Pre-flight preparation of tissue chips for the Immunosenescence investigation, which studies the effects of microgravity on immune function to determine the mechanisms behind immune system aging.

Pre-flight preparation of tissue chips for the Immunosenescence investigation, which studies the effects of microgravity on immune function to determine the mechanisms behind immune system aging. (Image credit: Sonja Schrepfer, University of California San Francisco)

Immune system aging

Immunosenescence, the aging of immune cells, occurs at a higher rate in microgravity, and that aging can inhibit cells' ability to repair tissues.

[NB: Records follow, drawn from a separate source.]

(** * A shallow embedding of the MarkLogic management client

    The development follows two source files of the repository:
    - [python_api/marklogic/models/certificate/template.py], the certificate
      template model with its accessors, [marshal]/[unmarshal] and the
      operations that talk to the Management API;
    - [python_api/mma.py], the command line front end, whose [run] method
      sorts the tokens of a command line before handing them to a parser.

    Python dictionaries are finite maps ([gmap string value]), exceptions are
    an explicit outcome, and the HTTP server is a parameter of the
    development: every statement about an operation holds for every server. *)

From stdpp Require Import base option list gmap strings fin_maps.
From Stdlib Require Import ZArith Lia.

Open Scope Z_scope.
Open Scope string_scope.

(* ===================================================================== *)
(** * Python values, exceptions and outcomes *)
(* ===================================================================== *)

Module Py.

(** The values that travel through the two files: JSON data, [Request]
    objects (the source reads their [_config] attribute) and the objects a
    module-level name is bound to (modules, classes, functions). *)
#[warnings="-register-all"]
Inductive value : Type :=
| VNone
| VBool (b : bool)
| VInt (n : Z)
| VStr (s : string)
| VList (l : list value)
| VDict (d : gmap string value)
| VRequest (_config : value)
| VObject (name : string).

(** The exceptions the two files raise or run into.  [NotADict] is not a
    Python exception: it marks a run that left the model, because a value
    the docstrings require to be a dictionary is not one. *)
Inductive exn : Type :=
| UnexpectedManagementAPIResponse (text : string)
| ValidationError (message : string)
| KeyError (key : string)
| NameError (name : string)
| AttributeError (attr : string)
| TypeError
| ValueError
| IndexError
| SystemExit (code : Z)
| NotADict.

(** A call either returns or raises. *)
Inductive outcome (A : Type) : Type :=
| Ret (a : A)
| Raise (e : exn).
Arguments Ret {A} a.
Arguments Raise {A} e.

#[global] Instance outcome_ret : MRet outcome := @Ret.
#[global] Instance outcome_bind : MBind outcome :=
  λ A B f m, match m with Ret a => f a | Raise e => Raise e end.

Definition returns {A} (o : outcome A) : bool :=
  match o with Ret _ => true | Raise _ => false end.

(** [v is not None] *)
Definition is_not_None (v : value) : bool :=
  match v with VNone => false | _ => true end.

(** [d[k]] *)
Definition getitem (d : gmap string value) (k : string) : outcome value :=
  match d !! k with
  | Some v => Ret v
  | None => Raise (KeyError k)
  end.

(** [del d[k]] *)
Definition delitem (d : gmap string value) (k : string)
  : outcome (gmap string value) :=
  match d !! k with
  | Some _ => Ret (delete k d)
  | None => Raise (KeyError k)
  end.

(** [x in [c1, c2, ...]] on status codes *)
Definition py_in (x : Z) (l : list Z) : bool := existsb (Z.eqb x) l.

(** [a - b] *)
Definition py_sub (a b : value) : outcome value :=
  match a, b with
  | VInt x, VInt y => Ret (VInt (x - y))
  | _, _ => Raise TypeError
  end.

(** An object as [is] sees it: the identity of the object and its value. *)
Record object : Type := { id : N; val : value }.

(** [a is b] *)
Definition py_is (a b : object) : bool := (id a =? id b)%N.

(** One object has one value. *)
Definition same_object_same_value (a b : object) : Prop :=
  id a = id b → val a = val b.

End Py.

(* ===================================================================== *)
(** * marklogic.utilities.validators and marklogic.models.certificate.request *)
(* ===================================================================== *)

Module validators.
Import Py.

Inductive pytype : Type := Request_type | int_type.

(** [isinstance(v, t)] for the two classes the template passes. *)
Definition isinstance (v : value) (t : pytype) : bool :=
  match t, v with
  | Request_type, VRequest _ => true
  | int_type, VInt _ => true
  | int_type, VBool _ => true
  | _, _ => false
  end.
(** * Prosodylab-Aligner: a shallow embedding of [align.py]

    The script drives HTK and SoX over a corpus of paired [.wav]/[.lab]
    files.  Its pure parts (sample-rate selection, trace parsing, label
    derivation) are embedded as functions; its effects (files written,
    directories made, tools invoked, the process exiting through [error])
    are embedded in a state-and-exception monad over an explicit [World]. *)

From Stdlib Require Import ZArith Lia Ascii String Sorted DecimalString DecimalNat.
From stdpp Require Import base list strings gmap.

Local Open Scope Z_scope.

(** ** Global variables of the script *)

Module Globals.

Definition sp : string := "sp".
Definition sil : string := "sil".
Definition temp : string := "temp".
Definition macro : string := "macros".
Definition hmmdf : string := "hmmdefs".
Definition vFloors : string := "vFloors".
Definition unpaired : string := "unpaired.txt".
Definition outofdict : string := "outofdict.txt".

(** [f = str(0.01)] and [pruning = [str(i) for i in (250.0, 150.0, 2000.0)]]:
    the decimal renderings Python gives for these float literals. *)
Definition f : string := "0.01".
Definition pruning : list string := ["250.0"; "150.0"; "2000.0"].

Definition align_mlf : string := ".ALIGN.mlf".
Definition scores_txt : string := ".SCORES.txt".

(** Divisors of 1e7, truncated on either end. *)
Definition SRs : list Z :=
  [4000; 8000; 10000; 12500; 15625; 16000; 20000; 25000; 31250; 40000;
   50000; 62500; 78125; 80000; 100000; 125000; 156250; 200000].

End Globals.
Export Globals.

(** ** Sample-rate selection ([-s] option of [__main__]) *)

Module SampleRate.

(** [bisect.bisect] of the Python library is [bisect_right]:
<<
    while lo < hi:
        mid = (lo+hi)//2
        if x < a[mid]: hi = mid
        else: lo = mid+1
    return lo
>>
    The loop halves [hi - lo], so [length a] iterations are enough. *)
Fixpoint bisect_loop (fuel : nat) (a : list Z) (x : Z) (lo hi : nat) : nat :=
  match fuel with
  | O => lo
  | S fuel' =>
      if (lo <? hi)%nat then
        let mid := ((lo + hi) / 2)%nat in
        if x <? nth mid a 0
        then bisect_loop fuel' a x lo mid
        else bisect_loop fuel' a x (mid + 1)%nat hi
      else lo
  end.

Definition bisect (a : list Z) (x : Z) : nat :=
  bisect_loop (length a) a x 0%nat (length a).

(** Lines 604-611, the body of [if sr not in SRs: ...]; both the [elif]
    and the [else] branch assign [SRs[i]]. *)
Definition nearest_viable (sr : Z) : Z :=
  let i := bisect SRs sr in
  if (i =? 0)%nat then nth 0 SRs 0
  else if (i =? length SRs)%nat then List.last SRs 0
  else if nth i SRs 0 - sr >? sr - nth (i - 1) SRs 0 then nth i SRs 0
  else nth i SRs 0.

(** The sample rate the models are built with, for a request [sr]
    ([sr = int(val)] has passed the [sr > 0] test). *)
Definition sane_samplerate (sr : Z) : Z :=
  if bool_decide (sr ∈ SRs) then sr else nearest_viable sr.

(** What "nearest of the two neighbours" means, for comparison with the
    code: the neighbour at the smaller distance. *)
Definition nearer (lo hi sr : Z) : Z :=
  if sr - lo <? hi - sr then lo else hi.

(** Sortedness in the form the binary search uses it. *)
Definition sorted_nth (a : list Z) : Prop :=
  ∀ i j : nat, (i ≤ j < length a)%nat → nth i a 0 ≤ nth j a 0.

End SampleRate.

(** ** Python library functions the script relies on

    Strings are byte strings (the script is Python 2); a path is a string. *)

Module Py.

(** [s[:n]] and [s[n:]] for [0 <= n]. *)
Fixpoint stake (n : nat) (s : string) : string :=
  match n, s with
  | S n', String c s' => String c (stake n' s')
  | _, _ => ""
  end.

Fixpoint sdrop (n : nat) (s : string) : string :=
  match n, s with
  | S n', String _ s' => sdrop n' s'
  | _, _ => s
  end.

(** [s.rfind(c)] for a one-character [c]; [None] stands for [-1]. *)
Fixpoint rfind (c : ascii) (s : string) : option nat :=
  match s with
  | "" => None
  | String a s' =>
      match rfind c s' with
      | Some i => Some (S i)
      | None => if decide (a = c) then Some 0%nat else None
      end
  end.

(** [s.endswith(suf)]. *)
Fixpoint endswith (s suf : string) : bool :=
  if decide (s = suf) then true
  else match s with
       | "" => false
       | String _ s' => endswith s' suf
       end.

Definition startswith (s pre : string) : bool := String.prefix pre s.

(** [os.path.join(a, b)] (posixpath, two arguments). *)
Definition join (a b : string) : string :=
  if startswith b "/" then b
  else if bool_decide (a = "") || endswith a "/" then a +:+ b
  else a +:+ "/" +:+ b.

(** [os.path.split(p)[1]]: what follows the last slash. *)
Definition basename (p : string) : string :=
  match rfind "/" p with
  | Some i => sdrop (S i) p
  | None => p
  end.

Fixpoint has_nondot (s : string) : bool :=
  match s with
  | "" => false
  | String c s' => if decide (c = "."%char) then has_nondot s' else true
  end.

(** [os.path.splitext(p)]: the extension starts at the last dot of the
    last component, unless only dots precede it there. *)
Definition splitext (p : string) : string * string :=
  match rfind "." p with
  | None => (p, "")
  | Some dotIndex =>
      let filenameIndex :=
        match rfind "/" p with Some sepIndex => S sepIndex | None => 0%nat end in
      if decide (filenameIndex ≤ dotIndex)%nat then
        if has_nondot (stake (dotIndex - filenameIndex) (sdrop filenameIndex p))
        then (stake dotIndex p, sdrop dotIndex p)
        else (p, "")
      else (p, "")
  end.

(** [sep.join(l)]. *)
Fixpoint str_join (sep : string) (l : list string) : string :=
  match l with
  | [] => ""
  | [x] => x
  | x :: l' => x +:+ sep +:+ str_join sep l'
  end.

(** Concatenation of the pieces written to a file one after the other. *)
Definition cat (l : list string) : string := foldr String.append "" l.

(** [f.readline()] on a freshly opened file with contents [s]: up to and
    including the first newline. *)
Fixpoint readline (s : string) : string :=
  match s with
  | "" => ""
  | String c s' =>
      if decide (c = "010"%char) then String c "" else String c (readline s')
  end.

(** Iterating over a file, or [readlines()]: the lines with their
    terminators. *)
Fixpoint readlines_go (cur : string) (s : string) : list string :=
  match s with
  | "" => if decide (cur = "") then [] else [String.rev cur]
  | String c s' =>
      if decide (c = "010"%char)
      then String.rev (String c cur) :: readlines_go "" s'
      else readlines_go (String c cur) s'
  end.
Definition readlines (s : string) : list string := readlines_go "" s.
(** X16.  [FaceAnalyzer.analyze] on the detector of [detector.py]: an
    exception of [detect] passes through; a face of fewer than 455
    landmarks raises IndexError in the region or measurement calls; and
    otherwise the run is the run of the orchestrator on the values the
    four detector calls returned, so that every property of the
    orchestrator's results holds of it. *)
Theorem analyze_on_detector {T} `{PyFloat T} (lib : Detector.Libraries T)
    (cv : OpenCV T) (image : Image) :
  match Detector.detect lib image with
  | Raises e => Analyzer.analyze lib cv image = Raises e
  | Returns None =>
      Analyzer.analyze lib cv image
      = of_res (analyze (Analyzer.returned None (image, image) image ∅)
                        cv image)
  | Returns (Some d) =>
      match Detector.get_cheek_regions lib image (landmarks d),
            Detector.get_forehead_region lib image (landmarks d),
            Detector.get_face_measurements lib (landmarks d) with
      | Returns cheeks, Returns forehead, Returns measurements =>
          (455 <= length (landmarks d))%nat
          /\ Analyzer.analyze lib cv image
             = of_res (analyze (Analyzer.returned (Some d) cheeks forehead
                                                  measurements)
                               cv image)
      | _, _, _ =>
          (length (landmarks d) < 455)%nat
          /\ Analyzer.analyze lib cv image = Raises IndexError
      end
  end.
Proof. exact (analyze_with_detector lib cv image). Qed.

Like the sutures experiment, the Immunosenescence investigation also uses tissue chips, but this time to study immunocellular aging. 

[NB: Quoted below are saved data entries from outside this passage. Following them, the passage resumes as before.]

(** C7.  Whatever the jitter-filtered points are, the simplified stroke
    starts with their first point and ends with their last point. *)
Theorem simplification_keeps_endpoints (jitterFreePoints : list RawPoint) :
  head (finalPoints jitterFreePoints) = head jitterFreePoints /\
  last (finalPoints jitterFreePoints) = last jitterFreePoints.
Proof.
  destruct jitterFreePoints as [|p0 [|p1 rest]]; [done|done|].
  split; [done|]. cbn [finalPoints].
  rewrite last_cons, simplifyLoop_last. rewrite !last_cons. by destruct (last rest).
Qed.

End PostProcessFacts.

Module WalkerFacts.
Import Tracer.
Local Open Scope Z_scope.

(** ** Loops bounded by a counter *)

Lemma while_iter {S : Type} (cond : S -> bool) (body : S -> S) : forall n fuel s,
  (n <= fuel)%nat ->
  (forall k, (k < n)%nat -> cond (Nat.iter k body s) = true) ->
  cond (Nat.iter n body s) = false ->
  while fuel cond body s = Nat.iter n body s.
Proof.
  induction n as [|n IH]; intros fuel s Hle Htrue Hfalse.
  - simpl in Hfalse. destruct fuel; simpl; [done|]. by rewrite Hfalse.
  - destruct fuel as [|fuel]; [lia|]. cbn [while].
    pose proof (Htrue 0%nat ltac:(lia)) as H0. simpl in H0. rewrite H0.
    rewrite Nat.iter_succ_r in Hfalse. rewrite Nat.iter_succ_r.
    apply IH; [lia| |done].
    intros k Hk. rewrite <- Nat.iter_succ_r. apply Htrue. lia.
Qed.

Section CounterLoop.

Context {S : Type}.
Variables (cond : S -> bool) (body : S -> S) (counter : S -> Z) (limit : Z).
Hypothesis guard : forall s, cond s = true -> counter s < limit.
Hypothesis counts : forall s, counter (body s) = counter s + 1.

Lemma counter_iter n s : counter (Nat.iter n body s) = counter s + Z.of_nat n.
Proof.
  induction n as [|n IH]; [simpl; lia|]. simpl Nat.iter. rewrite counts, IH. lia.
Qed.

(** The loop leaves after some number [n] of iterations, and [n] is at
    most what the counter still allows. *)
Lemma counter_loop_stops : forall m s,
  limit - counter s <= Z.of_nat m ->
  exists n, (n <= m)%nat /\
    cond (Nat.iter n body s) = false /\
    (forall k, (k < n)%nat -> cond (Nat.iter k body s) = true).
Proof.
  induction m as [|m IH]; intros s Hm.
  - exists 0%nat. split; [lia|]. split; [|intros k Hk; lia].
    simpl. destruct (cond s) eqn:E; [|done]. apply guard in E. lia.
  - destruct (cond s) eqn:E.
    + destruct (IH (body s)) as (n & Hn & Hf & Ht); [rewrite counts; lia|].
      exists (Datatypes.S n). split; [lia|]. rewrite Nat.iter_succ_r. split; [done|].
      intros [|k] Hk; [done|]. rewrite Nat.iter_succ_r. apply Ht. lia.
    + exists 0%nat. split; [lia|]. split; [done|]. intros k Hk; lia.
Qed.
Lemma placedInstances_elem catalog k instanceArray j position :
  placedInstances catalog k instanceArray !! j = Some position →
  position.2 ∈ instanceArray.
Proof.
  revert k j. induction instanceArray as [|ix rest IH]; intros k j H; [done|].
  simpl in H.
  destruct (Schematic.lookupStencil catalog (ix_libraryName ix) (ix_cellName ix)).
  - destruct j as [|j]; simpl in H.
    + injection H as <-. by left.
    + right. by eapply IH.
  - right. by eapply IH.
Qed.

(** With fresh identifiers, two elements resolve to one name only when
    both carry it as their net name, and an element resolves to the name
    of a wire only when it carries it. *)
Lemma resolved_names_differ uuid catalog wireArray instanceArray :
  uuidsFresh uuid wireArray instanceArray →
  (∀ j i j' i' pinXml pinXml' name,
     resolvedAt uuid (placedInstances catalog 0 instanceArray) j i pinXml name →
     resolvedAt uuid (placedInstances catalog 0 instanceArray) j' i' pinXml' name →
     (j, i) ≠ (j', i') →
     ipx_netName pinXml = name ∧ ipx_netName pinXml' = name ∧ name ≠ "")
  ∧ (∀ j i pinXml wireXml,
       resolvedAt uuid (placedInstances catalog 0 instanceArray) j i pinXml
         (wx_netName wireXml) →
       wireXml ∈ wireArray →
       ipx_netName pinXml = wx_netName wireXml ∧ wx_netName wireXml ≠ "").
Proof.
  intros (Hinj & Hwires & Hpins). split.
  - intros j i j' i' pinXml pinXml' name
      (pos & Hpos & Hp & Hn) (pos' & Hpos' & Hp' & Hn') Hne.
    pose proof (placedInstances_elem _ _ _ _ _ Hpos) as Hin.
    pose proof (placedInstances_elem _ _ _ _ _ Hpos') as Hin'.
    apply resolvedNames_lookup in Hn as (q & Hq & Hcase).
    apply resolvedNames_lookup in Hn' as (q' & Hq' & Hcase').
    rewrite Hp in Hq. injection Hq as <-. rewrite Hp' in Hq'. injection Hq' as <-.
    destruct Hcase as [[Hne1 E1]|(He1 & E1 & Hb1)], Hcase' as [[Hne2 E2]|(He2 & E2 & Hb2)].
    + subst name. by rewrite <- E2.
    + exfalso. rewrite E1 in E2.
      eapply Hpins; [exact Hin| |exact E2]. by eapply list_elem_of_lookup_2.
    + exfalso. rewrite E2 in E1.
      eapply Hpins; [exact Hin'| |exact E1]. by eapply list_elem_of_lookup_2.
    + exfalso. rewrite E1 in E2. apply Hinj in E2.
      destruct (Nat.lt_trichotomy j j') as [Hlt|[->|Hlt]].
      * destruct (placedInstances_counters _ _ _ _ _ _ _ Hpos Hpos' Hlt). lia.
      * rewrite Hpos in Hpos'. injection Hpos' as <-.
        assert (Hii : i ≠ i') by (intros ->; by apply Hne).
        assert (Hmono : ∀ l a b p, (a < b)%nat → l !! a = Some p → ipx_netName p = "" →
                  (unnamedPins (take a l) < unnamedPins (take b l))%nat).
        { clear. intros l a b p Hab Hl He.
          replace b with (a + (b - a))%nat by lia.
          rewrite <- take_take_drop. unfold unnamedPins.
          rewrite filter_app, length_app.
          destruct (b - a)%nat as [|d] eqn:Ed; [lia|].
          rewrite (drop_S _ _ _ Hl). simpl. rewrite filter_cons, decide_True; [|done].
          simpl. lia. }
        destruct (Nat.lt_trichotomy i i') as [Hlt|[->|Hlt]]; [|done|].
        -- pose proof (Hmono _ _ _ _ Hlt Hp He1). lia.
        -- pose proof (Hmono _ _ _ _ Hlt Hp' He2). lia.
      * destruct (placedInstances_counters _ _ _ _ _ _ _ Hpos' Hpos Hlt). lia.
  - intros j i pinXml wireXml (pos & Hpos & Hp & Hn) Hw.
    apply resolvedNames_lookup in Hn as (q & Hq & Hcase).
    rewrite Hp in Hq. injection Hq as <-.
    destruct Hcase as [[Hne1 E1]|(He1 & E1 & Hb1)].
    + split; [done|]. by rewrite E1.
    + exfalso. by eapply Hwires.
Qed.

You know the phrase, "You're only as old as you feel?" Well, according to Sonja Schrepfer, principal investigator for the project, you're only as old as your immune system. "An aged immune system is not necessarily correlating with the age of the patient but rather with the status of the immune system,"  Schrepfer, a professor of surgery at the University of California San Francisco, said during Thursday's call. 

Researchers for the project will get to observe these cells in flight and back on the ground, too. A similar experiment flew on a cargo mission in December of 2018, but its mission parameters did not plan for a return. Scientists will get to observe the immune tissue's reaction post-flight, after Immunosenescence samples are returned to Earth in September.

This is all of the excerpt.